Richieste di aiuto psicologico
La vita dello studente universitario è una fase di grande riorganizzazione a livello di esperienze e identità. In questi anni si affrontano molteplici cambiamenti personali, familiari e sociali che in molti casi necessitano di servizi di supporto psicologico, difficilmente fruibili da chi non gode di disponibilità economiche.

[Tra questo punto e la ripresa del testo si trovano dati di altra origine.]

(** The declaration written by line 30 of [png_to_c.py], with [static]
    and a space put in front of it. *)
Definition encoder_decl (var_name initializer : text) : decl :=
  {| ws_static := str " "; ws_const := str " "; attr := Some (str " ");
     bits16 := false; ws_type := str " "; ident := var_name ++ str "_map";
     ws_eq1 := str " "; ws_eq2 := str " "; body := initializer |}.

(** The text of [convert_png_to_c] with [static ] inserted before the
    array declaration. *)
Definition with_static (img : image) (var_name : text) : text :=
  let pd := pixel_data img in
  header ++ str "static " ++ array_open var_name ++ rows pd ++ array_close ++
  descriptor img var_name (length pd).

(** A fixed piece that brings the scanner back to [Idle] from any state
    other than [Hit]. *)
Definition resets (s : text) : bool :=
  match crun Idle s, crun SawC s, crun SawCSpace s with
  | Idle, Idle, Idle => true
  | _, _, _ => false
  end.

(** The fixed pieces of the encoder's text, between the variable name, the
    rows and the numbers. *)
Definition piece_open : text := header ++ str "const LV_ATTRIBUTE_MEM_ALIGN uint8_t ".
Definition piece_brace : text := str "_map[] = {" ++ [nl].
Definition piece_desc : text := array_close ++ str "const lv_img_dsc_t ".
Definition piece_w : text :=
  str " = {" ++ [nl] ++ str "  .header.always_zero = 0," ++ [nl] ++ str "  .header.w = ".
Definition piece_h : text := str "," ++ [nl] ++ str "  .header.h = ".
Definition piece_size : text := str "," ++ [nl] ++ str "  .data_size = ".
Definition piece_data : text :=
  str "," ++ [nl] ++ str "  .header.cf = LV_IMG_CF_TRUE_COLOR," ++ [nl] ++ str "  .data = ".
Definition piece_end : text := str "_map," ++ [nl] ++ str "};" ++ [nl].

(** ** The rest of the two scripts *)

(** [s.startswith(p)] and [s.endswith(p)]. *)
Definition starts_with (p s : text) : bool :=
  match lit_match p s with Some _ => true | None => false end.

Definition ends_with (p s : text) : bool :=
  (length p <=? length s)%nat && text_eqb (skipn (length s - length p) s) p.

Definition no_slash (s : text) : bool := forallb (fun c => negb (Ascii.eqb c "/")) s.

(** [os.path.join(a, b)] on POSIX. *)
Definition path_join (a b : text) : text :=
  if starts_with (str "/") b then b
  else if (length a =? 0)%nat || ends_with (str "/") a then a ++ b
  else a ++ str "/" ++ b.

(** The names that [glob('frame*.c')] selects among the entries of a
    directory (line 105 of [c_to_bin.py]). *)
Definition glob_frame (name : text) : bool :=
  no_slash name && starts_with (str "frame") name && ends_with (str ".c") name
  && (7 <=? length name)%nat.


(** The files that one call of [convert_c_to_bin] adds. *)
Definition produced (w : world) (output_dir c_file : ppath) : list (text * list Z) :=
  skipn (length (written w))
        (written (snd (convert_c_to_bin (OfPath c_file) (OfPath output_dir) w))).

(** The lines that one call of [convert_c_to_bin] prints. *)
Definition reported (w : world) (output_dir c_file : ppath) : list printed :=
  skipn (length (console w))
        (console (snd (convert_c_to_bin (OfPath c_file) (OfPath output_dir) w))).

(** The tokens the encoder's format gives to a sequence of bytes
    (line 42 of [png_to_c.py]). *)
Definition byte_tokens (bs : list Z) : list text :=
  map (fun b => str "0x" ++ fmt_02x b) bs.

(** [c.upper()] on a hexadecimal digit. *)
Definition upper_hex (c : ascii) : ascii :=
  if between 97 102 c then ascii_of_nat (code c - 32) else c.

Module PngScript.

(** What [Image.open] finds at a path. *)
Inductive picture : Type :=
| NoFile
| BadImage (e : exn)
| Picture (img : image).

Inductive shown : Type :=
| SConverted (png_path output_path : text)
| SSize (w h data : nat)
| SWarning (png_file : text).

(** [pictures] is what the run can open, [c_fault] the error (if any)
    that opening a given output file for writing raises; [c_files] and
    [lines] are what the run writes and prints, oldest first. *)
Record studio : Type := {
  pictures : text -> picture;
  c_fault : text -> option exn;
  c_files : list (text * text);
  lines : list shown
}.

Definition show (st : studio) (l : shown) : studio :=
  {| pictures := pictures st; c_fault := c_fault st; c_files := c_files st;
     lines := lines st ++ [l] |}.

Definition write_c (st : studio) (output_path content : text) : studio :=
  {| pictures := pictures st; c_fault := c_fault st;
     c_files := c_files st ++ [(output_path, content)]; lines := lines st |}.

(** [convert_png_to_c(png_path, output_path, var_name)] with its effects:
    nothing in it catches an exception. *)
Definition convert_png_to_c_io (st : studio) (png_path output_path var_name : text)
    : result unit * studio :=
  match pictures st png_path with
  | NoFile => (Raise (OSError (str "No such file or directory: " ++ png_path)), st)
  | BadImage e => (Raise e, st)
  | Picture img =>
      match c_fault st output_path with
      | Some e => (Raise e, st)
      | None =>
          let st1 := write_c st output_path (convert_png_to_c img var_name) in
          let st2 := show st1 (SConverted png_path output_path) in
          (Ok tt, show st2 (SSize (width img) (height img) (length (pixel_data img))))
      end
  end.
Theorem fsub_rounds u v :
  valid u = true -> valid v = true ->
  is_finite u = true -> is_finite v = true ->
  rounds (F2R u - F2R v) (fsub u v).
Proof.
  intros Vu Vv Fu Fv.
  destruct u as [su|su| |su mu eu]; try discriminate;
    destruct v as [sv|sv| |sv mv ev]; try discriminate.
  - replace (F2R (S754_zero su) - F2R (S754_zero sv)) with 0 by (simpl; lra).
    unfold fsub, SFsub. destruct su, sv; apply rounds_zero.
  - replace (F2R (S754_zero su) - F2R (S754_finite sv mv ev))
      with (F2R (SFopp (S754_finite sv mv ev))) by (rewrite F2R_opp; simpl; lra).
    apply rounds_self; [exact Vv|reflexivity].
  - replace (F2R (S754_finite su mu eu) - F2R (S754_zero sv))
      with (F2R (S754_finite su mu eu)) by (simpl; lra).
    apply rounds_self; assumption.
  - unfold fsub, SFsub.
    rewrite (F2R_aligned su mu eu (Z.min eu ev)) by lia.
    rewrite (F2R_aligned sv mv ev (Z.min eu ev)) by lia.
    rewrite <- Rmult_minus_distr_r, <- minus_IZR.
    apply binary_normalize_rounds.
Qed.

(** ** Multiplication *)

Lemma sgn_xorb s1 s2 : sgn (xorb s1 s2) = sgn s1 * sgn s2.
Proof. destruct s1, s2; unfold sgn; simpl; lra. Qed.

Per cui, il più delle volte, lo studente che vive una situazione di fragilità, non sa come e a chi rivolgersi per chiedere aiuto. Durante la pandemia da Covid-19 è peggiorato lo stato generale di benessere mentale a causa dell’isolamento forzato e secondo i dati raccolti dall’Istituto Piepoli per il Consiglio Nazionale dell’Ordine degli Psicologi (Cnop) c’è stato un aumento significativo dei pazienti in terapia, in particolare tra le fasce più giovani: del 31 per cento fra i minori di 18 anni e del 36 per cento tra i 18-24 anni, per poi a scendere al 25 per cento per i 25-34. L’Università, quindi, in quanto istituzione, ha un ruolo fondamentale nell’intervenire in queste situazioni. Per questo è necessario che diventi luogo di promozione del benessere di studenti e studentesse, fornendo spazi di ascolto e strumenti per lavorare sulle competenze nel riconoscere, gestire e comunicare le proprie emozioni.